◆ What to produce ◆
Your answer should consist of every line from the records that holds the string "document".

Collected data
____

Definition read_graph (document : json) : option ResourceGraph :=
  data ← field $"data" document;
  root ← get $"root" read_target data; ports ← get $"ports" (as_list read_port) data;
  processes ← get $"processes" (as_list read_process) data;
  services ← get $"services" (as_list read_service) data;
  logs ← get $"recent_logs" (as_list read_entry) data;
  warnings ← get $"warnings" (as_list read_warning) document;
  Some (mkResourceGraph root ports processes services logs warnings).

(** ** Facts *)

Lemma get_here {A} name (f : json -> option A) v rest : get name f (JObject ((name, v) :: rest)) = f v.
Proof. unfold get, field. cbn [List.find fst]. by rewrite bool_decide_eq_true_2. Qed.
Lemma get_later {A} name (f : json -> option A) n v rest :
  n <> name -> get name f (JObject ((n, v) :: rest)) = get name f (JObject rest).
Proof. intros H. unfold get, field. cbn [List.find fst]. by rewrite bool_decide_eq_false_2. Qed.

(** Look up the fields of an object, one after the other. *)
Ltac other_name := let H := fresh in intros H; vm_compute in H; congruence.
Ltac get_fields :=
  repeat first
    [ rewrite get_here
    | rewrite get_later by other_name ].

Lemma optional_null {A} (f : json -> option A) (g : A -> json) value :
  (forall x, g x <> JNull /\ f (g x) = Some x) -> as_optional f (or_null g value) = Some value.
Proof.
  intros H. destruct value as [x|]; [|done]. destruct (H x) as [Hn E]. unfold or_null, as_optional.
  destruct (g x); by rewrite ?E.
Qed.
Lemma optional_string value : as_optional as_string (optionalString value) = Some value.
Proof. by apply optional_null. Qed.
Lemma optional_pid value : as_optional as_int (optionalPid value) = Some value.
Proof. by apply optional_null. Qed.
Lemma optional_int value : as_optional as_int (or_null JInt value) = Some value.
Proof. by apply optional_null. Qed.
Lemma optional_float value : as_optional as_float (or_null JFloat value) = Some value.
Proof. by apply optional_null. Qed.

____

◆ Response to this task ◆
Definition read_graph (document : json) : option ResourceGraph :=
  data ← field $"data" document;
  warnings ← get $"warnings" (as_list read_warning) document;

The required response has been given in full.